Convertíos



Liberarse del pasado incrementa la felicidad. No quiero decir que padecer de amnesia sea el estado al que debemos aspirar pero sí desprenderse de unas ataduras que no hacen sino amarrarnos a una existencia disminuida.

Precisamente, ayer en la misa, oí que Jesucristo empezó su predicación con las palabras “convertíos pues está cerca el reino de los cielos” y, al parecer, ese “convertíos”, implica esencialmente un cambio de mentalidad. En ese sentido,más que un mandato, es una exhortación.

Creo que una de las causas del alejamiento generalizado del cristianismo en nuestra sociedad es una falta de explicación satisfactoria por parte del clero porque en alguna medida ese “convertíos” fue olvidado por un largo periodo prevaleciendo un espíritu de mundanidad (de que habla el Papa Francisco) no alejado de la política y la moral, entiendo.

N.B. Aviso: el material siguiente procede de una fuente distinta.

Lemma page_inv_step (markup : bool) (d : derived) (p : page) (e : event) :
  length (clues d) = CLUE_COUNT ->
  page_inv markup d p -> page_inv markup d (step p e).
Proof.
  intros Hlen (Hd & Hc & Hg). unfold page_inv.
  destruct e as [s| | |s|]; cbn [step].
  - (* typing an answer *)
    split; [exact Hd|]. split; [exact Hc|]. exact Hg.
  - (* submit *)
    unfold submit_click.
    destruct (norm (Some (answer_value p))) as [|c v] eqn:E.
    { split; [exact Hd|]. split; [exact Hc|]. exact Hg. }
    destruct (decide _) as [He|Hne].
    + assert (Hlt : current p <= 10).
      { destruct (Z_le_gt_dec (current p) 10) as [|Hgt]; [assumption|].
        rewrite Hd, clue_at_outside in He
          by (rewrite Hlen; change (Z.of_nat CLUE_COUNT) with 10; lia).
        discriminate. }
      cbn [current set_current clog set_answer_value].
      change (Z.of_nat CLUE_COUNT) with 10.
      destruct (current p + 1 >? 10) eqn:G.
      * apply Z.gtb_lt in G. page_simpl. split; [exact Hd|]. split; [lia|]. intros; lia.
      * assert (current p + 1 <= 10)
          by (rewrite Z.gtb_ltb in G; apply Z.ltb_ge in G; lia).
        page_simpl. split; [exact Hd|]. split; [lia|]. intros Hm _.
        destruct (Hg Hm Hlt) as (H1 & H2 & H3 & H4).
        repeat split; try assumption.
        rewrite in_app_iff. intros [Hin|[Hin|[]]]; [tauto|discriminate].
    + page_simpl. split; [exact Hd|]. split; [exact Hc|]. intros Hm Hl.
      destruct (Hg Hm Hl) as (H1 & H2 & H3 & H4).
      repeat split; try assumption.
      rewrite in_app_iff. intros [Hin|[Hin|[]]]; [tauto|discriminate].
  - (* hint *)
    unfold hint_click. destruct (JS.index _ _) as [m|].
    + page_simpl. split; [exact Hd|]. split; [exact Hc|]. intros Hm Hl.
      destruct (Hg Hm Hl) as (H1 & H2 & H3 & H4).
      repeat split; try assumption.
      rewrite in_app_iff. intros [Hin|[Hin|[]]]; [tauto|discriminate].
    + split; [exact Hd|]. split; [exact Hc|]. exact Hg.
  - (* typing the passphrase *)
    destruct (finalInput_disabled p) eqn:B;
      (page_simpl; split; [exact Hd|]; split; [exact Hc|]);
      [rewrite B; exact Hg|].
    intros Hm Hl. destruct (Hg Hm Hl) as (_ & H2 & _). congruence.
  - (* final submission *)
    destruct (finalBtn_disabled p) eqn:B.
    { split; [exact Hd|]. split; [exact Hc|]. rewrite B. exact Hg. }
    unfold final_click. destruct (decide _);
      (page_simpl; split; [exact Hd|]; split; [exact Hc|]; intros Hm Hl;
       destruct (Hg Hm Hl) as (H1 & _); congruence).
Qed.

Al fin, también creo que política y moral no constituyen sino un proceloso mar, un laberinto inextricable del que se debe salir mediante la conversión, es decir, cambiando la mentalidad.

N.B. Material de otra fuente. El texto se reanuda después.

(** [X11] What [scan_qr_by_sno] touches, on a table with sound keys.
    Whatever the answer, the events and the number of bookings are unchanged
    and every row with another serial stays in place, untouched.  When no
    row has the serial the answer is 404, when several rows have it the
    lookup raises (a 500 answer), and in both cases the tables are
    unchanged.  On a 200 answer exactly one row had the serial, and that row
    has its flag negated. *)
Theorem scan_qr_by_sno_frame :
  forall (db db' : Db) (s : string) (resp : Response),
  keys_ok (bookings db) ->
  scan_qr_by_sno db s = (db', resp) ->
  events db' = events db /\
  length (bookings db') = length (bookings db) /\
  (forall i r, nth_error (bookings db) i = Some r -> sno r <> s ->
     nth_error (bookings db') i = Some r) /\
  (~ sno_taken (bookings db) s -> db' = db /\ resp = Response_404) /\
  ((2 <= length (filter_sno s (bookings db)))%nat ->
   db' = db /\ resp = Response_500 MultipleObjectsReturned) /\
  (forall b flag status message,
     resp = Response_200 b flag status message ->
     exists old,
       filter_sno s (bookings db) = [old] /\
       In b (bookings db') /\ booking_pk b = booking_pk old /\
       flag = negb (is_activated old) /\ is_activated b = flag /\
       status = (if flag then "Activated" else "Not Scanned")).
Proof.
  intros db db' s resp [Hnd Hkeys]. unfold scan_qr_by_sno.
  destruct (objects_get_sno db s) as [old|e] eqn:Hget.
  - destruct (objects_get_sno_found db s old Hget) as (Hf & Hin & Hs).
    destruct (booking_pk old) as [k|] eqn:Hk; [|now apply Hkeys in Hin].
    set (toggled := set_is_activated (negb (is_activated old)) old).
    destruct (Booking_save db toggled) as [[db1 b1]|e] eqn:Hsave.
    + intros [= <- <-].
      destruct (Booking_save_existing db db1 toggled b1 k Hk
                  ltac:(exists old; auto) Hsave)
        as (He & Ho & Hk1 & Hid & Hact & Hpay & Hsno & Htot).
      split; [exact He|]. split; [rewrite Ho; apply update_rows_length|].
      split.
      { intros i r Hr Hne. rewrite Ho. apply update_rows_nth; [exact Hr|].
        intros Hrk. apply Hne. rewrite <- Hs. f_equal.
        apply (NoDup_map_eq booking_pk (bookings db)); auto.
        - eapply nth_error_In; eauto.
        - congruence. }
      split; [intros Hnone; exfalso; apply Hnone; now exists old|].
      split; [intros Hlen; rewrite Hf in Hlen; simpl in Hlen; lia|].
      intros b flag status message [= <- <- <- <-].
      exists old. split; [exact Hf|]. split.
      * rewrite Ho. unfold update_rows. apply in_map_iff. exists old.
        apply pk_is_Some in Hk. rewrite Hk. auto.
      * split; [congruence|]. split; [exact Hact|]. split; reflexivity.
    + assert (Hsame : forall r : Response, (db, r) = (db', resp) ->
                events db' = events db /\
                length (bookings db') = length (bookings db) /\
                (forall i r0, nth_error (bookings db) i = Some r0 -> sno r0 <> s ->
                   nth_error (bookings db') i = Some r0)).
      { intros r [= <- _]. auto. }
      intros H. destruct (Hsame _ H) as (G1 & G2 & G3).
      injection H as <- <-.
      split; [exact G1|]. split; [exact G2|]. split; [exact G3|].
      split; [intros Hnone; exfalso; apply Hnone; now exists old|].
      split; [intros Hlen; rewrite Hf in Hlen; simpl in Hlen; lia|].
      intros b flag status message H. discriminate H.
  - destruct (objects_get_sno_raise db s e Hget) as [[-> Hnone]|[-> Hlen]].
    + intros [= <- <-]. split; [reflexivity|]. split; [reflexivity|].
      split; [auto|]. split; [auto|].
      split; [intros Hlen; exfalso|intros b flag status message H; discriminate H].
      rewrite (filter_sno_not_taken _ _ Hnone) in Hlen. simpl in Hlen. lia.
    + intros [= <- <-]. split; [reflexivity|]. split; [reflexivity|].
      split; [auto|]. split.
      * intros Hnone. rewrite (filter_sno_not_taken _ _ Hnone) in Hlen.
        simpl in Hlen. lia.
      * split; [auto|]. intros b flag status message H. discriminate H.
Qed.

Lemma scan_qr_by_sno_frame_witness :
  exists db',
    scan_qr_by_sno activated_db "ATS-404" = (db', Response_404) /\
    db' = activated_db.
Proof.
  exists activated_db. split; [reflexivity|].
  refine (proj1 (proj1 (proj2 (proj2 (proj2
    (scan_qr_by_sno_frame activated_db activated_db "ATS-404" Response_404 _ eq_refl))))
    _)).
  - split.
    + simpl. constructor; [intros [] | constructor].
    + intros b [<-|[]]. discriminate.
  - intros (b & [<-|[]] & Hs). discriminate Hs.
Defined.

(** ** The event views *)

Section Stats.

Lemma filter_length_split {A : Type} (p q r : A -> bool) (l : list A) :
  (forall x, In x l ->
     (if p x then 1 else 0) + (if q x then 1 else 0) + (if r x then 1 else 0) = 1) ->
  Z.of_nat (length l)
  = Z.of_nat (length (filter p l)) + Z.of_nat (length (filter q l))
    + Z.of_nat (length (filter r l)).
Proof.
  induction l as [|x l IH]; intros H; [reflexivity|].
  assert (Hx := H x (or_introl eq_refl)).
  assert (Hl : forall y, In y l ->
            (if p y then 1 else 0) + (if q y then 1 else 0) + (if r y then 1 else 0) = 1)
    by (intros y Hy; apply H; now right).
  specialize (IH Hl). simpl.
  destruct (p x), (q x), (r x); simpl length; lia.
Qed.

Lemma filter_and {A : Type} (p q : A -> bool) (l : list A) :
  filter (fun x => p x && q x) l = filter q (filter p l).
Proof.
  induction l as [|x l IH]; simpl; [reflexivity|].
  destruct (p x); simpl; [destruct (q x)|]; now rewrite IH.
Qed.

Lemma event_classes (now : Z) (e : EventRow) :
  (if is_ongoing now e then 1 else 0) + (if is_upcoming now e then 1 else 0)
  + (if is_unclassified now e then 1 else 0) = 1.
Proof.
  unfold is_ongoing, is_upcoming, is_unclassified.
  destruct (end_date e) as [d|];
    repeat match goal with
           | |- context [?a <=? ?b] => destruct (Z.leb_spec a b)
           | |- context [?a <? ?b] => destruct (Z.ltb_spec a b)
           end; simpl; lia.
Qed.

End Stats.

(** [X12] The statistics of a host count the events of that host and no
    other.  For a segment [host_id] that reads as the key [z], the view
    answers, [total] is the number of the events whose host has key [z],
    [ongoing] and [upcoming] the numbers of those that are ongoing and
    upcoming; every event of the host is accounted for exactly once:
    [total] is [ongoing] plus [upcoming] plus the number of the host's
    events that have started and either have no end date or have ended, so
    that [ongoing + upcoming <= total]; no event is both ongoing and
    upcoming, and an event without end date is never ongoing. *)
Theorem events_stats_account :
  forall (objects : list EventRow) (now : Z) (host_id : string) (z : Z),
  int_reads host_id z -> int64 z ->
  let of_host := fun e => Z.of_nat (assigned_host e) =? z in
  exists stats,
    events_stats_by_host objects now host_id = Done stats /\
    stats_total stats = qs_count (filter of_host objects) /\
    stats_ongoing stats
    = qs_count (filter (fun e => of_host e && is_ongoing now e) objects) /\
    stats_upcoming stats
    = qs_count (filter (fun e => of_host e && is_upcoming now e) objects) /\
    stats_total stats
    = stats_ongoing stats + stats_upcoming stats
      + qs_count (filter (fun e => of_host e && is_unclassified now e) objects) /\
    stats_ongoing stats + stats_upcoming stats <= stats_total stats /\
    (forall e, is_ongoing now e = true -> is_upcoming now e = false) /\
    (forall e, end_date e = None -> is_ongoing now e = false).
Proof.
  intros objects now host_id z (_ & _ & Hint) _ of_host.
  unfold events_stats_by_host, filter_host. rewrite Hint. fold of_host.
  eexists. split; [reflexivity|]. cbn [stats_total stats_ongoing stats_upcoming].
  rewrite !filter_and.
  assert (H : qs_count (filter of_host objects)
    = qs_count (filter (is_ongoing now) (filter of_host objects))
      + qs_count (filter (is_upcoming now) (filter of_host objects))
      + qs_count (filter (is_unclassified now) (filter of_host objects))).
  { unfold qs_count. apply filter_length_split. intros e _. apply event_classes. }
  split; [reflexivity|]. split; [reflexivity|]. split; [reflexivity|].
  split; [exact H|].
  split; [unfold qs_count in *; lia|]. split.
  - intros e He. pose proof (event_classes now e) as Hc. rewrite He in Hc.
    destruct (is_upcoming now e); [|reflexivity].
    destruct (is_unclassified now e); lia.
  - intros e He. unfold is_ongoing. rewrite He. apply andb_false_r.
Qed.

Un cambio de mentalidad no supone una súbita iluminación ( aunque pueda producirlo) ni un arrebato místico (aunque también puede producirlo), sino más bien un proceso, un cambio paulatino, una transformación constante en aras de un dejar atrás las ataduras que el pensamiento equivocado ha ido tejiendo en nuestra mente a lo largo de la vida. Ese pensamiento erróneo es un lastre que quizás pueda identificarse con el pecado original y que, si lo dejamos crecer, nos aleja de Dios. El hombre es una criatura hecha a imagen y semejanza de Dios. En virtud de la libertad somos responsables de nuestros actos y acciones y estos, sin un cambio de mentalidad, insisto, nos alejan de Dios.

Jesucristo predicaba al pueblo llano, de viva voz (sin vocear), haciéndose comprensible, con palabras sencillas, usando ejemplos (parábolas), fácilmente asimilables por todos pues no requieren de arduos conocimientos o dilatados estudios pues es, precisamente, la posesión de estos lo que perturba una cabal comprensión y hace el mensaje ininteligible.

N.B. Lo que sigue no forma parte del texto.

(** * GlobalStateManager: the server registry and its sessions

    A shallow embedding of [src/utils/globalStateManager.ts].

    The class keeps one blob, the server registry, in the editor's key-value
    store ([context.globalState]) and mediates every remote operation through
    the session recorded there.  The embedding makes the three kinds of effect
    of the code explicit in a [World]:
      - the key-value store, read with [get] and written with [update];
      - the remote service behind the [BaseAPI] object, whose replies are not
        determined by this file and are therefore left arbitrary;
      - the chronological [trace] of what the code did to its collaborators
        (remote calls, store writes, error messages shown to the user).

    Modelling notes.
      - [ServerPersistMap] is a plain JS object used as a dictionary; its own
        properties are a [gmap string ServerPersist].  [persists[name]] also
        finds the members every plain object inherits from [Object.prototype]
        ([member] below).  The built-in objects found that way are taken as
        the language provides them: none carries a [login] member when a
        method starts.  A [login] member that the code puts on one is recorded
        in the trace; what later calls would read from it is outside the
        model.
      - [persists] is read once at the head of every method and every local
        mutation of it is followed at once by [update] of the whole blob, so the
        local object is modelled by value.
      - Each [await] is a sequencing point of the [Async] monad; interleaving
        of several pending operations is not modelled.
      - Every [BaseAPI] method settles with a [ResponseSchema]; a method whose
        promise is rejected is not modelled.
      - A property read on [undefined] ([server.login] when [persists[name]]
        is [undefined]) raises [TypeError]; inside an [async] method this is
        the rejection of the returned promise. *)

From Stdlib Require Import Init.Byte.
From stdpp Require Import base option strings list gmap.
Lemma concat_ends (l : list string) (x : string) :
  exists pre, String.concat "/" (l ++ [x]) = pre ++ x.
Proof.
  induction l as [|y l [pre IH]]; simpl.
  - now exists "".
  - destruct (l ++ [x])%list eqn:E; [now destruct l |].
    exists (y ++ "/" ++ pre). rewrite IH.
    now rewrite !append_assoc.
Qed.

End PathFacts.

(** ** Image Responsive Generator *)

Section Responsive.
Context `{World}.
Import Py pathlib PathFacts StringFacts.

Lemma variant_name_clean (png_path key : string) :
  contains "/" key = false ->
  clean (stem (parse png_path) ++ "_" ++ key ++ ".png").
Proof.
  intros Hk. apply clean_append.
  - apply stem_without_slash, name_without_slash.
  - simpl. rewrite contains_append, Hk. reflexivity.
  - simpl. rewrite length_append. simpl. lia.
Qed.

Lemma out_name_eq (png_path key : string) :
  contains "/" key = false ->
  as_posix (joinpath IMG_DIR (stem (parse png_path) ++ "_" ++ key ++ ".png"))
  = variant_name png_path key.
Proof.
  intros Hk. now rewrite as_posix_IMG_DIR by now apply variant_name_clean.
Qed.

Lemma fit_cases (src : Image) (w h : Z) (tr : list event) :
  (0 < w /\ 0 < h /\
   ImageResponsiveTool.ImageOps_fit src (w, h) tr
   = (Ok {| fit_src := src; fit_size := (w, h) |}, tr))
  \/ ((w <= 0 \/ h <= 0) /\
      exists e, ImageResponsiveTool.ImageOps_fit src (w, h) tr = (Raise e, tr)).
Proof.
  unfold ImageResponsiveTool.ImageOps_fit.
  destruct (Z.eqb_spec h 0) as [-> | Hh].
  - right. split; [lia | eexists; reflexivity].
  - destruct (Z.leb_spec w 0); simpl.
    + right. split; [lia | eexists; reflexivity].
    + destruct (Z.ltb_spec h 0); simpl.
      * right. split; [lia | eexists; reflexivity].
      * left. repeat split; lia.
Qed.

(** What a call that returns has done. *)
Lemma responsive_run (png_path : string) (max_width : Z) out tr :
  ImageResponsiveTool._run png_path max_width [] = (Ok out, tr) ->
  exists src,
    Image_open png_path = Some src /\
    0 < max_width /\ 0 < int_div (max_width * 9) 16 /\
    out = map (variant_name png_path) ["169"; "32"; "11"] /\
    tr = map (fun kv : string * (Z * Z) =>
                Write (variant_name png_path (fst kv))
                  (PngImage {| fit_src := src;
                               fit_size := (max_width,
                                 int_div (max_width * snd (snd kv)) (fst (snd kv))) |}))
             ImageResponsiveTool.variants.
Proof.
  unfold ImageResponsiveTool._run.
  destruct (Image_open png_path) as [src|] eqn:Hopen; [| discriminate].
  unfold ImageResponsiveTool.variants, ImageResponsiveTool.for_variants, bind.
  rewrite !out_name_eq by reflexivity.
  destruct (fit_cases src max_width (int_div (max_width * 9) 16) [])
    as [(Hw & Hh & ->) | (_ & e & ->)]; [| discriminate].
  unfold emit at 1.
  match goal with
  | |- context [ImageResponsiveTool.ImageOps_fit src (?w, ?h) ?t] =>
      destruct (fit_cases src w h t) as [(_ & _ & ->) | (_ & e & ->)]; [| discriminate]
  end.
  unfold emit at 1.
  match goal with
  | |- context [ImageResponsiveTool.ImageOps_fit src (?w, ?h) ?t] =>
      destruct (fit_cases src w h t) as [(_ & _ & ->) | (_ & e & ->)]; [| discriminate]
  end.
  unfold emit, ret. simpl. intros [= <- <-].
  exists src. repeat split; assumption.
Qed.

“Te alabo, Padre, porque has ocultado estas cosas a los sabios y prudentes y las has revelado a los pequeños” (Lc 10, 21-24)

Entonces, ¿en que cosiste esa conversión? Pues, entiendo que precisamente en el abandono de esos lastres, cada cual los suyos, que no son otros que la idolatría: el culto al becerro de oro, al dinero, al trabajo, a la soberbia, a la vanidad, a la mentira, al poder , a la comodidad, al placer, al “yo soy así y no voy a cambiar” etc poniendo a Dios, en el lugar que le corresponde , presente en nuestros acontecimientos diarios, como quien vela por nuestros actos y acciones para que podamos hacer en todo momento su voluntad.